HAZINEYE, VAKIFLARA, DERNEKLERE, KAMU KURUM VE KURULUŞLARINA AIT MENKUL VEYA GAYRIMENKULLERI ZIMMETE GEÇIRMEK, işgal etmek ya da vasıflarını değiştirerek gayr-i meşru kazanç sağlamak ateşten bir korla karnı doldurmaktır. Bu hususta Resûl-i Ekrem (s.a.s)’in uyarısı gayet açıktır: “Hiç kimse hakkı olmayan bir karış toprağı bile almasın! Eğer alırsa, kıyamet gününde Allah yedi kat yeri onun boynuna dolar.”
Hediye kisvesine bürünen her türlü çıkar ilişkisi, cehennem ateşinden bir parçadır.
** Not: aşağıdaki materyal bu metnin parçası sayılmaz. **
(** C8 fails on the code for the same names.  With two distinct endpoints
    A and B, [storeSessionState] run while the current endpoint is A does
    not change what [fetchSessionState] returns while the current endpoint
    is B; but a listed name of [Object.prototype] that B's partition lacks
    is in the result under B all the same, also when it was stored under
    A. *)
Theorem storeSessionState_isolated_per_endpoint
    (w : ChatWebview) (cfgA cfgB : ServerConfig)
    (state : gmap string JsValue) (keys : option (list string)) :
  endpoint cfgA <> endpoint cfgB ->
  let stored := storeSessionState state (with_currentConfig (Some cfgA) w) in
  fetchSessionState keys (with_currentConfig (Some cfgB) stored)
    = fetchSessionState keys (with_currentConfig (Some cfgB) w)
  /\ forall (ks : list string) (k : string),
       keys = Some ks ->
       k ∈ ks -> k ∈ objectPrototypeNames -> k <> "__proto__" ->
       sessionStateOf (with_currentConfig (Some cfgB) w) !! k = None ->
       properties
         (fetchSessionState keys (with_currentConfig (Some cfgB) stored)) !! k
       = Some (Inherited k).
Proof.
  intros Hne stored.
  assert (Hpart : sessionStateOf (with_currentConfig (Some cfgB) stored)
                  = sessionStateOf (with_currentConfig (Some cfgB) w)).
  { unfold sessionStateOf, stored, storeSessionState, sessionStateKey; simpl.
    by rewrite lookup_insert_ne. }
  assert (Heq : fetchSessionState keys (with_currentConfig (Some cfgB) stored)
                = fetchSessionState keys (with_currentConfig (Some cfgB) w)).
  { unfold fetchSessionState. by rewrite Hpart. }
  split; [exact Heq|].
  intros ks k -> Hin Hname Hproto Hlacks. rewrite Heq.
  unfold fetchSessionState. rewrite fetchLoop_lookup by done.
  rewrite (bool_decide_eq_true_2 _ Hin). unfold hasProperty, getProperty.
  rewrite Hlacks. by rewrite (bool_decide_eq_true_2 _ Hname).
Qed.

(** The key [constructor] stored under A and asked for under B. *)
Lemma storeSessionState_isolated_witness :
  endpoint serverA <> endpoint serverB
  /\ fetchSessionState (Some ["constructor"])
       (with_currentConfig (Some serverB)
          (storeSessionState {["constructor" := JNum 1]}
             (with_currentConfig (Some serverA) blankWebview)))
     = fetchSessionState (Some ["constructor"])
         (with_currentConfig (Some serverB) blankWebview)
  /\ properties
       (fetchSessionState (Some ["constructor"])
          (with_currentConfig (Some serverB)
             (storeSessionState {["constructor" := JNum 1]}
                (with_currentConfig (Some serverA) blankWebview))))
     !! "constructor"
     = Some (Inherited "constructor").
Proof.
  assert (Hne : endpoint serverA <> endpoint serverB) by discriminate.
  assert (Hin : "constructor" ∈ ["constructor"]) by apply list_elem_of_here.
  assert (Hname : "constructor" ∈ objectPrototypeNames)
    by apply list_elem_of_here.
  assert (Hproto : "constructor" <> "__proto__") by discriminate.
  split; [exact Hne|]. split.
  - exact (proj1 (storeSessionState_isolated_per_endpoint blankWebview serverA
                    serverB {["constructor" := JNum 1]}
                    (Some ["constructor"]) Hne)).
  - exact (proj2 (storeSessionState_isolated_per_endpoint blankWebview serverA
                    serverB {["constructor" := JNum 1]}
                    (Some ["constructor"]) Hne)
             ["constructor"] "constructor" eq_refl Hin Hname Hproto eq_refl).
Defined.

(** ** The deferred action queue *)

Lemma emit_emit (es1 es2 : list Event) (w : ChatWebview) :
  emit es2 (emit es1 w) = emit (es1 ++ es2) w.
Proof. unfold emit; simpl. by rewrite app_assoc. Qed.

Lemma emit_nil (w : ChatWebview) : emit [] w = w.
Proof. destruct w. unfold emit; simpl. by rewrite app_nil_r. Qed.

Lemma settled_settled (es1 es2 : list Event) (errors1 errors2 : list JsError)
    (w : ChatWebview) :
  settled es2 errors2 (settled es1 errors1 w)
  = settled (es1 ++ es2) (errors1 ++ errors2) w.
Proof. unfold settled; simpl. by rewrite !app_assoc. Qed.

Lemma settled_nil (w : ChatWebview) : settled [] [] w = w.
Proof. destruct w. unfold settled; simpl. by rewrite !app_nil_r. Qed.

Lemma emit_settled (es : list Event) (w : ChatWebview) :
  emit es w = settled es [] w.
Proof. unfold emit, settled. by rewrite app_nil_r. Qed.

(** A closure that runs while the handle is [c] adds [pendingEvents c fn] to
    the trace, rejects its promise when its call throws, and changes
    nothing else. *)
Lemma forEachStep_events (c : ServerApiList) (fn : PendingAction) (w : ChatWebview) :
  client w = Some c ->
  forEachStep w fn = settled (pendingEvents c fn) (pendingRejections c fn) w.
Proof.
  intros Hc.
  unfold forEachStep, runPending, pendingEvents, pendingRejections,
    callOnClient, callOnClientOpt.
  destruct fn as [selection|context|command]; simpl; rewrite Hc.
  - destruct (callMethod _ _ _ _) as [es|e]; simpl;
      unfold settled, reject, emit; simpl;
      by rewrite <- ?app_assoc, ?app_nil_r.
  - destruct (kind context);
      [destruct (callMethod _ _ _ _) as [es|e]
      |destruct (callMethodOpt _ _ _ _) as [es|e]]; simpl;
      unfold settled, reject, emit; simpl;
      by rewrite <- ?app_assoc, ?app_nil_r.
  - destruct (String.eqb command "explain-terminal");
      [destruct (callMethodOpt _ _ _ _) as [es|e]
      |destruct (callMethod _ _ _ _) as [es|e]]; simpl;
      unfold settled, reject, emit; simpl;
      by rewrite <- ?app_assoc, ?app_nil_r.
Qed.

Lemma forEach_events (c : ServerApiList) (q : list PendingAction) (w : ChatWebview) :
  client w = Some c ->
  fold_left forEachStep q w
  = settled (flat_map (pendingEvents c) q) (flat_map (pendingRejections c) q) w.
Proof.
  revert w. induction q as [|fn q IH]; intros w Hc; simpl.
  - by rewrite settled_nil.
  - rewrite (forEachStep_events c) by done.
    rewrite IH by done. by rewrite settled_settled.
Qed.

Lemma pendingRuns_callMethod entry version m a es :
  callMethod entry version m a = Return es -> pendingRuns es = [].
Proof.
  unfold callMethod. destruct entry as [api|]; [|done].
  destruct (bool_decide _); [|done]. by intros [= <-].
Qed.

Lemma pendingRuns_callMethodOpt entry version m a es :
  callMethodOpt entry version m a = Return es -> pendingRuns es = [].
Proof.
  unfold callMethodOpt. destruct entry as [api|].
  - apply pendingRuns_callMethod.
  - by intros [= <-].
Qed.

Lemma pendingRuns_invocation c op es :
  invocation c op = Return es -> pendingRuns es = [].
Proof.
  destruct op as [selection|context|command]; simpl.
  - apply pendingRuns_callMethod.
  - destruct (kind context);
      [apply pendingRuns_callMethod | apply pendingRuns_callMethodOpt].
  - destruct (String.eqb _ _);
      [apply pendingRuns_callMethodOpt | apply pendingRuns_callMethod].
Qed.

Lemma pendingRuns_pendingEvents (c : ServerApiList) (fn : PendingAction) :
  pendingRuns (pendingEvents c fn) = [fn].
Proof.
  unfold pendingEvents.
  destruct (invocation c (operationOf fn)) as [es|e] eqn:Hinv.
  - apply pendingRuns_invocation in Hinv.
    unfold pendingRuns in *. destruct fn; simpl; f_equal; exact Hinv.
  - by destruct fn.
Qed.

Lemma pendingRuns_app (tr1 tr2 : list Event) :
  pendingRuns (tr1 ++ tr2) = pendingRuns tr1 ++ pendingRuns tr2.
Proof. apply omap_app. Qed.

Lemma pendingRuns_flush (c : ServerApiList) (q : list PendingAction) :
  pendingRuns (flat_map (pendingEvents c) q) = q.
Proof.
  induction q as [|fn q IH]; [done|]. cbn [flat_map].
  by rewrite pendingRuns_app, pendingRuns_pendingEvents, IH.
Qed.

(** The trace that [initChatPanel] leaves. *)
Lemma initChatPanel_trace (isMac : bool) (c : ServerApiList) (w : ChatWebview) :
  let w' := fst (initChatPanel isMac c w) in
  client w' = Some c
  /\ pendingActions w' = []
  /\ exists rest,
       trace w' =
         trace w ++ Emit "didChangedStatus" "ready"
                    :: flat_map (pendingEvents c) (pendingActions w) ++ rest
       /\ pendingRuns rest = [].
Proof.
  unfold initChatPanel. cbn zeta.
  rewrite (forEach_events c) by done.
  destruct (callMethod (c !! "0.8.0") "0.8.0" M_init _) as [es|e] eqn:Hinit;
    simpl.
  - repeat split.
    exists (es ++ [PostMessage "showChatPanel"]). split.
    + by rewrite <- !app_assoc.
    + rewrite pendingRuns_app.
      apply pendingRuns_callMethod in Hinit. by rewrite Hinit.
  - repeat split.
    exists []. split; [|done].
    rewrite <- !app_assoc. simpl. by rewrite app_nil_r.
Qed.

(** With a handle in place, the direct path and the queued closure make the
    same call; they differ in the log line only. *)
Lemma invoke_with_client (c : ServerApiList) (op : HostOperation) (w : ChatWebview) :
  client w = Some c ->
  invoke op w = perform (invocation c op) (emit [LogInfo (directLogLine op)] w).
Proof.
  intros Hc.
  destruct op as [selection|context|command]; simpl;
    unfold setActiveSelection, addRelevantContext, executeCommand;
    rewrite Hc; try done.
  - by destruct (kind context).
  - by destruct (String.eqb command "explain-terminal").
Qed.

Lemma runPending_with_client (c : ServerApiList) (op : HostOperation) (w : ChatWebview) :
  client w = Some c ->
  runPending (deferred op) w
  = perform (invocation c op) (emit [LogInfo (pendingLogLine (deferred op))] w).
Proof.
  intros Hc.
  destruct op as [selection|context|command]; simpl;
    unfold callOnClient, callOnClientOpt; simpl; rewrite Hc; try done.
  - by destruct (kind context).
  - by destruct (String.eqb command "explain-terminal").
Qed.

(** C1. An operation (set selection, add context, run a command) invoked
    while there is no handle only pushes its closure on the queue, and the
    closure makes the call the direct path would make.  When the handle is
    created, [initChatPanel] sets it, then runs the queued closures against
    it, each once and in the order they were pushed, and empties the queue:
    a later [initChatPanel] runs none of them again. *)
Theorem pending_actions_flushed_once_in_order
    (op : HostOperation) (w : ChatWebview) (c : ServerApiList) (isMac : bool) :
  client w = None ->
  let queued := fst (invoke op w) in
  let ready := fst (initChatPanel isMac c queued) in
  invoke op w
    = (with_pendingActions (pendingActions w ++ [deferred op]) w, Return tt)
  /\ (forall w', client w' = Some c ->
        invoke op w'
          = perform (invocation c op) (emit [LogInfo (directLogLine op)] w')
        /\ runPending (deferred op) w'
          = perform (invocation c op)
              (emit [LogInfo (pendingLogLine (deferred op))] w'))
  /\ client ready = Some c
  /\ pendingActions ready = []
  /\ (exists rest,
        trace ready =
          trace w ++ Emit "didChangedStatus" "ready"
                     :: flat_map (pendingEvents c) (pendingActions w ++ [deferred op])
                     ++ rest
        /\ pendingRuns rest = [])
  /\ pendingRuns (trace ready)
     = pendingRuns (trace w) ++ pendingActions w ++ [deferred op]
  /\ (forall isMac' c',
        pendingRuns (trace (fst (initChatPanel isMac' c' ready)))
        = pendingRuns (trace ready)).
Proof.
  intros Hnone queued ready.
  assert (Hinvoke : invoke op w
            = (with_pendingActions (pendingActions w ++ [deferred op]) w, Return tt)).
  { destruct op; simpl;
      unfold setActiveSelection, addRelevantContext, executeCommand;
      by rewrite Hnone. }
  assert (Hqueued : queued
            = with_pendingActions (pendingActions w ++ [deferred op]) w).
  { unfold queued. by rewrite Hinvoke. }
  destruct (initChatPanel_trace isMac c queued)
    as (Hclient & Hempty & rest & Htrace & Hrest).
  fold ready in Hclient, Hempty, Htrace.
  rewrite Hqueued in Htrace. simpl in Htrace.
  split; [exact Hinvoke|].
  split; [intros w' Hc; split;
            [by apply invoke_with_client | by apply runPending_with_client]|].
  split; [exact Hclient|].
  split; [exact Hempty|].
  split; [by exists rest|].
  split.
  - rewrite Htrace.
    change (Emit "didChangedStatus" "ready" :: ?l)
      with ([Emit "didChangedStatus" "ready"] ++ l).
    rewrite !pendingRuns_app, pendingRuns_flush, Hrest. simpl.
    by rewrite app_nil_r.
  - intros isMac' c'.
    destruct (initChatPanel_trace isMac' c' ready)
      as (_ & _ & rest' & Htrace' & Hrest').
    rewrite Htrace', Hempty. simpl.
    change (Emit "didChangedStatus" "ready" :: rest')
      with ([Emit "didChangedStatus" "ready"] ++ rest').
    rewrite !pendingRuns_app, Hrest'. simpl. by rewrite app_nil_r.
Qed.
Dijital mecralarda, yazılı ve görsel medyada yalan ve yanıltıcı haberlerle manipülasyon yaparak kamuyu zarara uğratmak haramdır. Bir kişinin yapabileceği bir iş için birden fazla kişiyi işe almak kamu kaynaklarını israf etmektir. Torpil yapmak ve yaptırmak, adam kayırmak ve kollamak, gençlerimizin hayallerini çalmaktır. Bir takım kanuni boşluklardan yararlanıp adeta gayrimenkul mafyası oluşturarak kamunun ve şahısların malına haksız yere el koymak, sahte belgeler ve yalan beyanlarla bunları haksızca ele geçirmek haramdır, zulümdür.
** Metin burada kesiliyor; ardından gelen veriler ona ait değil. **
Definition linear (x : Q) : Q := x.
Definition quadratic (x : Q) : Q := (x * x)%Q.   (* np.power(x, 2) *)

(** ** The world of a synthesis run: files and the external synthesizer *)

(** The entries of the [voice_features] dictionary that the cloners read. *)
Record voice_features : Type := {
  audio_data : wave;
  rms_energy : option Q;
  spectral_centroid : option Q
}.

(** What [sf.write] stored at a path: the reference audio handed to the
    engine as [speaker_wav], or audio produced for the caller. *)
Inductive file : Type :=
  | SpeakerReference (w : wave)
  | GeneratedAudio (w : wave).

(** The keyword arguments of one [tts.tts(...)] call.  [split_sentences] is
    [None] when the argument is not passed and the engine's default applies.
    [sampling_extras] tells whether [temperature], [length_penalty],
    [repetition_penalty] and [use_deepspeed] were passed as well; [speed],
    [do_trim] and [use_microphone] are left out. *)
Record tts_call : Type := {
  call_text : text;
  speaker_wav : string;
  language : lang;
  split_sentences : option bool;
  sampling_extras : bool
}.

Inductive tts_outcome : Type :=
  | Synthesized (w : wave)
  | RaisesTypeError          (* TypeError or AttributeError *)
  | RaisesOther.

Inductive exn : Type :=
  | ModelLoadError | ZeroDivisionError | ValueError | OSError
  | TypeError | SynthesisError | CallbackError.

Inductive result (A : Type) : Type :=
  | Ok (a : A)
  | Raise (e : exn).
Arguments Ok {A} a.
Arguments Raise {A} e.

(** The collaborators of a run.  [synthesize n c] is what the engine does on
    its [n]-th call of the run when called with [c]. *)
Record Engine : Type := {
  model_loads : bool;                      (* does [_ensure_model_loaded] succeed *)
  has_inner_model : bool;                  (* hasattr(tts, 'tts') and hasattr(tts.tts, 'model') *)
  synthesize : nat -> tts_call -> tts_outcome;
  can_write : string -> bool;              (* does [sf.write] to this path succeed *)
  can_mkdir : string -> bool;              (* does [os.makedirs] for this path succeed *)
  text_hash : text -> Z                    (* the builtin [hash] on [str] *)
}.

Record world : Type := {
  files : gmap string file;
  tts_calls : list tts_call                (* in call order *)
}.

(** Orchestration code threads the world and may raise. *)
Definition Run (A : Type) : Type := world -> result A * world.

Definition rret {A} (x : A) : Run A := fun w => (Ok x, w).
Definition rraise {A} (e : exn) : Run A := fun w => (Raise e, w).

Definition rbind {A B} (m : Run A) (k : A -> Run B) : Run B :=
  fun w => match m w with
           | (Ok x, w') => k x w'
           | (Raise e, w') => (Raise e, w')
           end.

Notation "x <~ m ;; k" := (rbind m (fun x => k))
  (at level 100, m at next level, right associativity).
Notation "m ~~ k" := (rbind m (fun _ => k))
  (at level 100, right associativity).

(** [try: body  finally: cleanup], for a [cleanup] that does not raise. *)
Definition try_finally {A} (body : Run A) (cleanup : world -> world) : Run A :=
  fun w => let (r, w') := body w in (r, cleanup w').

(** [sf.write(path, data, rate)] *)
Definition sf_write (E : Engine) (path : string) (f : file) : Run unit :=
  fun w =>
    if can_write E path
    then (Ok tt, {| files := <[path := f]> (files w); tts_calls := tts_calls w |})
    else (Raise OSError, w).

(** [output_dir = os.path.dirname(output_path)] and, if it is not empty,
    [os.makedirs(output_dir, exist_ok=True)].  Directories are not part of
    [files]; the step only succeeds or raises. *)
Definition makedirs_for (E : Engine) (output_path : string) : Run unit :=
  fun w => if can_mkdir E output_path then (Ok tt, w) else (Raise OSError, w).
ELEKTRIK VE SUYU KAÇAK KULLANMAK, toplumun tamamının malına el uzatmaktır, haramdır. Devletin; tarımda, hayvancılıkta ve ticarette verdiği destekleri amacı dışında kullanmak, kamu hakkını ihlal etmektir, günahtır. Daha fazla destek almak için olmayan tarlaları varmış gibi beyan etmek ya da vasıfsız tarlaları vasıflı göstermek, büyük bir haksızlıktır, zulümdür. Değeri düşsün diye çiftçinin ürününü tarlada bekleterek gerçek fiyatının altında almak, fiyatlar artsın diye karaborsacılık ve stokçuluk yapmak, haksız yere milletin malına el koymaktır, haramdır, günahtır.
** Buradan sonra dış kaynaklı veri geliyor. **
Lemma data_is_displayed_witness :
  ∃ s', port_event 0 (ev_data ("hello" +:+ CRLF) Sample.clock) Sample.connected
        = Some s' ∧
        console s' = console Sample.connected
                     ++ [(Log, "[T0] hello"); (Debug, NL +:+ " [T0] hello")].
Proof.
  eexists. split; [reflexivity|].
  exact (proj1 (data_is_displayed 0
                  (mkPort "/dev/ttyUSB0" 115200 8 1 "none" Open "" [])
                  ("hello" +:+ CRLF) Sample.clock Sample.connected _
                  eq_refl eq_refl)).
Defined.

(** ** Connecting and sending *)

(** X11: when [SerialPort.list()] returns no port, [connectToDevice] asks
    nothing more: it prints the no-ports message and shows the main menu
    again; no port object is created and neither variable changes. *)
Theorem no_ports_detected (port_choice baud_choice : nat) (s : State) :
  serialConnection s = None →
  connectToDevice (inr []) port_choice baud_choice s
  = Some (set_menu DisconnectedMenu
            (print Log "No serial ports detected. Please connect a device." s)).
Proof.
  intros Hc. unfold connectToDevice. simpl. unfold showMainMenu. simpl.
  now rewrite Hc.
Qed.

Lemma no_ports_detected_witness :
  ports <$> connectToDevice (inr []) 3 7 Sample.disconnected = Some [].
Proof.
  rewrite (no_ports_detected 3 7 Sample.disconnected eq_refl). reflexivity.
Defined.

(** X12: a connect with a port and a baud rate picked from the two lists
    binds [serialConnection] to a new port object for that path and rate,
    opening, with an empty parser and nothing written, placed after the
    port objects created before, which are untouched.  The connected menu
    is shown at once, before the port has reported [open]; [logStream] is
    not changed. *)
Theorem connect_binds_new_port (found : list PortInfo)
    (port_choice baud_choice : nat) (info : PortInfo) (baudRate : Z)
    (s : State) :
  found !! port_choice = Some info →
  baudChoices !! baud_choice = Some baudRate →
  ∃ s',
    connectToDevice (inr found) port_choice baud_choice s = Some s' ∧
    serialConnection s' = Some (length (ports s)) ∧
    ports s' = ports s ++
               [mkPort (pi_path info) baudRate 8 1 "none" Opening "" []] ∧
    menu s' = ConnectedMenu ∧ logStream s' = logStream s ∧
    console s' = console s ++
                 [(Log, "Connecting to " +:+ pi_path info +:+ " at "
                        +:+ pretty baudRate +:+ " baud...")].
Proof.
  intros Hinfo Hbaud. unfold connectToDevice.
  assert (bool_decide (length found = 0) = false) as ->.
  { apply bool_decide_eq_false_2. intros H0.
    apply lookup_lt_Some in Hinfo. lia. }
  rewrite Hinfo. simpl. rewrite Hbaud. simpl.
  unfold showMainMenu, showConnectedMenu. simpl.
  rewrite list_lookup_middle by reflexivity. simpl.
  eexists. split; [reflexivity|]. now repeat apply conj.
Qed.

Lemma connect_binds_new_port_witness :
  ∃ s', connectToDevice (inr Sample.attached) 0 4 Sample.disconnected
        = Some s' ∧ serialConnection s' = Some 0.
Proof.
  destruct (connect_binds_new_port Sample.attached 0 4
              (mkPortInfo "/dev/ttyUSB0" (Some "FTDI") None) 115200
              Sample.disconnected eq_refl eq_refl)
    as (s' & Hs' & Hc & _).
  exists s'. split; [exact Hs' | exact Hc].
Defined.

(** X13: a send whose write does not throw passes the command followed by
    ['\r\n'] to the port [serialConnection] refers to, after what was
    written before, and to no other port; it says [Command sent] and
    changes nothing else of that port. *)
Theorem send_writes_command (command : string) (c : nat) (p : SerialPort)
    (s : State) :
  serialConnection s = Some c → ports s !! c = Some p →
  let s' := sendCommand command None s in
  ports s' !! c
  = Some (mkPort (sp_path p) (sp_baudRate p) (sp_dataBits p) (sp_stopBits p)
                 (sp_parity p) (sp_status p) (sp_parser p)
                 (sp_written p ++ [command +:+ CRLF])) ∧
  (∀ j, j ≠ c → ports s' !! j = ports s !! j) ∧
  console s' = console s ++ [(Log, "Command sent: " +:+ command)].
Proof.
  intros Hc Hp. cbv zeta. unfold sendCommand. rewrite Hc. simpl.
  split; [now rewrite list_lookup_alter_eq, Hp|].
  split; [|reflexivity].
  intros j Hj. now rewrite list_lookup_alter_ne.
Qed.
İhtiyacı olmadığı halde SOSYAL YARDIM ALMAK, ailesinden kalan maaşı alabilmek için resmiyette boşanıp gerçekte birlikte yaşamaya devam etmek, ateşten gömlek giymektir. Naylon fatura ile vergi kaçırmak, sahte belgelerle mal beyanını düşük göstermek haramdır, günahtır. Engelli muafiyetinden yararlanılarak alınan aracı amacı dışında kullanmak, vergi imtiyazını istismar edip bunu bir rant kapısına çevirmek kamu hakkını gasp etmektir, haramdır.